Every year we lay out the cookies, a glass of milk, and a few small carrots for the reindeer. We assume that reindeer do in fact eat carrots, because the plate is clean when we come down in the morning. Every year we spend Christmas eve on noradsanta.org, tracking St. Nick as he goes on his rounds. And every year, one of them asks, Is Santa real?
I love this question. I hate lying to my kids, so I don’t. I look them square in the eyes and say, Yes, Santa is real.
Right now, both of you who read this blog are splitting your verdict. One of you thinks, That man just lied to his children one sentence after he said he doesn’t. He’s a horrible, horrible man. The other one just nods knowingly, with that look on his face.

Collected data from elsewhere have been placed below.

(** A zero row of the real matrix [B] gives the matching row of the
    identity in the exponential of [-1j * B]. *)
Lemma expm_zero_row (n : nat) (b : nat -> nat -> R) (M : list (list C))
    (i j : nat) :
  (forall i j, (i < n)%nat -> (j < n)%nat -> mget M i j = (0, - b i j)) ->
  length M = n ->
  (i < n)%nat -> (j < n)%nat ->
  (forall l, (l < n)%nat -> b i l = 0) ->
  mget (expm M) i j = if Nat.eqb i j then C1 else C0.
Proof.
  intros HM Hlen Hi Hj Hrow. unfold expm. rewrite Hlen.
  rewrite mget_mat_init by assumption.
  apply Clim_const. intros k.
  rewrite (expm_partial_entries n b M HM k i j Hi Hj).
  assert (Hz : forall d, bpow n b (S d) i j = 0).
  { intros d. simpl. rewrite (rsum_ext n _ (fun _ => 0)).
    - apply rsum_zero.
    - intros l Hl. rewrite Hrow by exact Hl. ring. }
  rewrite !sum_f_R0_only_first by (intros d; rewrite Hz; ring).
  simpl. rewrite Rinv_1.
  destruct (Nat.eqb i j); apply C_eq; simpl; ring.
Qed.

Lemma Csum_delta (n i : nat) (v : nat -> C) :
  (i < n)%nat ->
  Csum (map (fun l => Cmult (if Nat.eqb i l then C1 else C0) (v l)) (seq 0 n))
  = v i.
Proof.
  intros Hi. rewrite Csum_map_seq. apply C_eq; simpl.
  - rewrite (rsum_ext n _ (fun l => (if Nat.eqb i l then 1 else 0) * fst (v l))).
    + apply rsum_delta. exact Hi.
    + intros l _. destruct (Nat.eqb i l); simpl; ring.
  - rewrite (rsum_ext n _ (fun l => (if Nat.eqb i l then 1 else 0) * snd (v l))).
    + apply (rsum_delta n i (fun l => snd (v l))). exact Hi.
    + intros l _. destruct (Nat.eqb i l); simpl; ring.
Qed.

(** X13.  A node without edges keeps its amplitude: for every time and
    coupling, the evolved state has at an isolated node [j] the amplitude
    of the initial state, so the probability of [j] stays 1 when the walk
    starts at [j] and 0 when it starts anywhere else. *)
Theorem isolated_node_keeps_amplitude (g : Graph) (initial_node : Z)
    (t gamma : R) (j : nat) :
  (- Z.of_nat (number_of_nodes g) <= initial_node
   < Z.of_nat (number_of_nodes g))%Z ->
  (j < number_of_nodes g)%nat ->
  (forall l, (l < number_of_nodes g)%nat -> has_edge g j l = false) ->
  let k := Z.to_nat (initial_node mod Z.of_nat (number_of_nodes g)) in
  exists r,
    evolve_continuous_walk g initial_node t gamma = Return r
    /\ nth j (state r) C0 = (if Nat.eqb j k then RtoC 1 else C0)
    /\ nth j (probabilities r) 0 = (if Nat.eqb j k then 1 else 0).
Proof.
  intros Hi Hj Hiso k.
  destruct (norm_index_in _ _ Hi) as [_ Hk]. fold k in Hk.
  set (n := number_of_nodes g) in *.
  eexists. split; [apply evolve_continuous_walk_in_range; exact Hi|].
  cbn [probabilities state]. fold n. fold k.
  set (psi_0 := set_nth k (RtoC 1) (zeros C0 n)).
  set (M := ContinuousWalk.generator gamma (dense_adjacency g) t).
  assert (H0 : length psi_0 = n)
    by (unfold psi_0; rewrite length_set_nth; apply repeat_length).
  assert (HM : length M = n).
  { unfold M, ContinuousWalk.generator. rewrite length_mmap.
    apply square_dense_adjacency. }
  assert (Hamp : nth j (matvec (expm M) psi_0) C0 = nth j psi_0 C0).
  { rewrite (nth_matvec n _ _ j (square_expm n M HM) H0 Hj).
    rewrite (map_ext_in _ (fun l => Cmult (if Nat.eqb j l then C1 else C0)
                                          (nth l psi_0 C0))).
    - apply (Csum_delta n j (fun l => nth l psi_0 C0) Hj).
    - intros l Hl. apply in_seq in Hl. f_equal.
      apply (expm_zero_row n
               (fun i l => gamma * (if has_edge g i l then 1 else 0) * t)).
      + intros a c Ha Hc. apply walk_generator_entries; assumption.
      + exact HM.
      + exact Hj.
      + lia.
      + intros m Hm. rewrite Hiso by exact Hm. ring. }
  assert (Hpsi : nth j psi_0 C0 = if Nat.eqb j k then RtoC 1 else C0).
  { unfold psi_0. destruct (Nat.eqb_spec j k) as [->|Hne].
    - apply nth_set_nth_eq. unfold zeros. rewrite repeat_length. exact Hk.
    - rewrite nth_set_nth_neq by (intros E; apply Hne; exact E).
      unfold zeros. apply nth_repeat_lt. exact Hj. }
  split; [rewrite Hamp; exact Hpsi|].
  rewrite (nth_indep _ 0 (np_abs C0 ^ 2))
    by (rewrite length_map, length_matvec, length_expm, HM; exact Hj).
  rewrite (map_nth (fun z => np_abs z ^ 2)), Hamp, Hpsi.
  destruct (Nat.eqb j k); [|unfold C0]; rewrite np_abs_real; ring.
Qed.

Lemma isolated_node_keeps_amplitude_witness :
  let g := {| number_of_nodes := 3; edges := [(0%nat, 1%nat)] |} in
  ((- Z.of_nat 3 <= 0 < Z.of_nat 3)%Z
   /\ (2 < 3)%nat
   /\ (forall l, (l < 3)%nat -> has_edge g 2 l = false))
  /\ exists r,
       evolve_continuous_walk g 0 1 1 = Return r
       /\ nth 2 (state r) C0 = C0
       /\ nth 2 (probabilities r) 0 = 0.
Proof.
  intros g.
  assert (H : forall l, (l < 3)%nat -> has_edge g 2 l = false).
  { intros l Hl. destruct l as [|[|[|l]]]; [reflexivity | reflexivity | reflexivity | lia]. }
  split; [split; [lia | split; [lia | exact H]]|].
  apply (isolated_node_keeps_amplitude g 0 1 1 2); [simpl; lia | simpl; lia | exact H].
Defined.

(* --------------------------------------------------------------------- *)
(** ** The time sweep, continued *)
(* --------------------------------------------------------------------- *)

Lemma mapM_app {A B : Type} (f : A -> result B) (xs ys : list A) :
  mapM f (xs ++ ys)
  = (us <- mapM f xs ;; vs <- mapM f ys ;; Return (us ++ vs)).
Proof.
  induction xs as [|x xs IH]; simpl.
  - destruct (mapM f ys); reflexivity.
  - destruct (f x) as [y|e]; [|reflexivity]. simpl. rewrite IH.
    destruct (mapM f xs) as [us|e]; [|reflexivity]. simpl.
    destruct (mapM f ys) as [vs|e]; reflexivity.
Qed.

I’m not sure if Christopher Hitchens would have agreed with my logic, but the way I see it, how can Santa not be real? What other explanation is there for the generosity of spirit and pocketbook that takes residence in so many people all over the world at winter solstice time?

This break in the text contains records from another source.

(** [speak_text(text)]: what it asks of the services, and the exception
    it raises, if any. *)
Definition speak_text (s : text) : list action * option raised :=
  match preprocess_abbreviations I s with
  | Raise e => ([], Some (Normalizer e))
  | Ok t =>
      let '(acts, ok) := gtts_pygame t in
      if ok then (acts, None)
      else
        let '(acts', r) := system_tts system_commands t in
        (acts ++ Warning :: acts', r)
  end.

(** The text an action hands to a service. *)
Definition spoken (a : action) : option text :=
  match a with
  | Synthesize t | Subprocess _ t => Some t
  | _ => None
  end.

(** The commands among the actions. *)
Fixpoint commands_run (acts : list action) : list command :=
  match acts with
  | [] => []
  | Subprocess c _ :: acts' => c :: commands_run acts'
  | _ :: acts' => commands_run acts'
  end.

(** The command failed with one of the two exceptions that are caught. *)
Definition caught (c : command) (t : text) : bool :=
  match subprocess_run W c t with
  | CalledProcessError | FileNotFoundError => true
  | _ => false
  end.

End Speech.

(** * Notions used in the statements *)

Section Notions.

Variable I : Interp.

(** The last character of [w], or [prev] before an empty [w]. *)
Definition last_of (prev : option char) (w : text) : option char :=
  match w with [] => prev | _ :: _ => Some (last w 0) end.

(** The length of the longest prefix in the class [p]. *)
Fixpoint run (p : char -> bool) (s : text) : nat :=
  match s with
  | c :: s' => if p c then S (run p s') else O
  | [] => O
  end.

(** The characters of [s] are in the classes [ps], one by one. *)
Fixpoint chars_match (ps : list (char -> bool)) (s : text) : bool :=
  match ps, s with
  | [], _ => true
  | p :: ps', c :: s' => p c && chars_match ps' s'
  | _ :: _, [] => false
  end.

(** [\b] as a continuation: the end of a pattern that closes on a
    boundary. *)
Definition at_boundary (prev : option char) (s : text) : option nat :=
  if boundary I prev s then Some O else None.

(** [\b p{lo,} \b] *)
Definition bounded_run (p : char -> bool) (lo : nat) : regex :=
  [Bound; Rep p lo None; Bound].

(** Whether [\b p{lo,} \b] matches at a position: the run of [p] there
    is long enough and has no word character on either side. *)
Definition bounded_hit (p : char -> bool) (lo : nat)
    (prev : option char) (s : text) : bool :=
  (lo <=? run p s)%nat && negb (opt_word I prev)
  && negb (opt_word I (hd_error (skipn (run p s) s))).

(** A pattern with a mandatory character. *)
Definition mandatory (r : regex) : bool :=
  existsb (fun it => match it with Rep _ (S _) _ => true | _ => false end) r.

(** The patterns of the function. *)
Definition patterns : list regex :=
  map (fun ae => abbrev_pattern (fst ae)) abbreviations
  ++ [number_re I; decimal_re I; suffix_re; hex0x_re; hex8_re; sha_re;
      crio_re; hex12_re; container_re; digest_re; base64_re; stars_re].

(** The text [re.sub] puts together from the pieces of the scan. *)
Definition render (repl : text) (ps : list piece) : text :=
  flat_map (fun p => match p with Keep c => [c] | Hit _ => repl end) ps.

(** Whether the pattern matches nowhere in [s], which follows [prev]. *)
Fixpoint unmatched (r : regex) (prev : option char) (s : text) : bool :=
  match s with
  | [] => true
  | c :: s' =>
      match matches I r prev s with
      | Some (S _) => false
      | _ => unmatched r (Some c) s'
      end
  end.

(** The pattern occurs in the text. *)
Definition occurs (r : regex) (s : text) : bool := negb (unmatched r None s).

(** [\d\.\d]: a decimal point between two digits. *)
Definition raw_decimal_point : regex :=
  [Chr (is_digit I); Chr (N.eqb dot); Chr (is_digit I)].

(** A markup character of the closing stage: the asterisk, the backtick,
    the slash or the underscore. *)
Definition markup (c : char) : bool :=
  (c =? 42) || (c =? 96) || (c =? 47) || (c =? 95).

(** The character [o] is not in [s]. *)
Definition without (o : char) (s : text) : bool :=
  forallb (fun c => negb (c =? o)) s.

(** The first and the last character of an abbreviation are word
    characters. *)
Definition word_ends (a : text) : bool :=
  opt_word I (hd_error a) && opt_word I (last_of None a).





Local Open Scope Z_scope.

I used to wonder myself if Santa was real. Research told me that Nicholas, patron saint of pickpockets and pawnbrokers, among other folks, was beloved for the gifts he dropped into the windows of the needy. And I knew that there were some concerns about the casual morality associated with some solstice celebrations when December 25 was identified as the day of Jesus’ birth.
These details made me feel wise once. How foolish.
After I realized that Santa was in fact real, I was able to clearly explain to Emma and Kate that relatives and friends, and even Mommy and Daddy, give them Christmas presents, inspired by the gifts that Santa gives to them. Last year, they were happiest with the one gift that kept on giving.
That gift was a Donors Choose card, which Mommy got for them at donorschoose.org. On Christmas Day, they went onto the computer and scrolled through the different projects they could support. Both chose to give money to inner city teachers to support projects they were trying to fund for the kids in their classes. They made their donation, wrote a note of moral support, and followed the projects online as they developed.
When I was a kid, my baseball mitt could fall apart in August and I knew I’d have to wait until Christmas to get a new one. My kids, well, let’s just say that last month Kate wanted the Mario Kart steering wheel and driving game for the Wii, and she’s already an expert on it.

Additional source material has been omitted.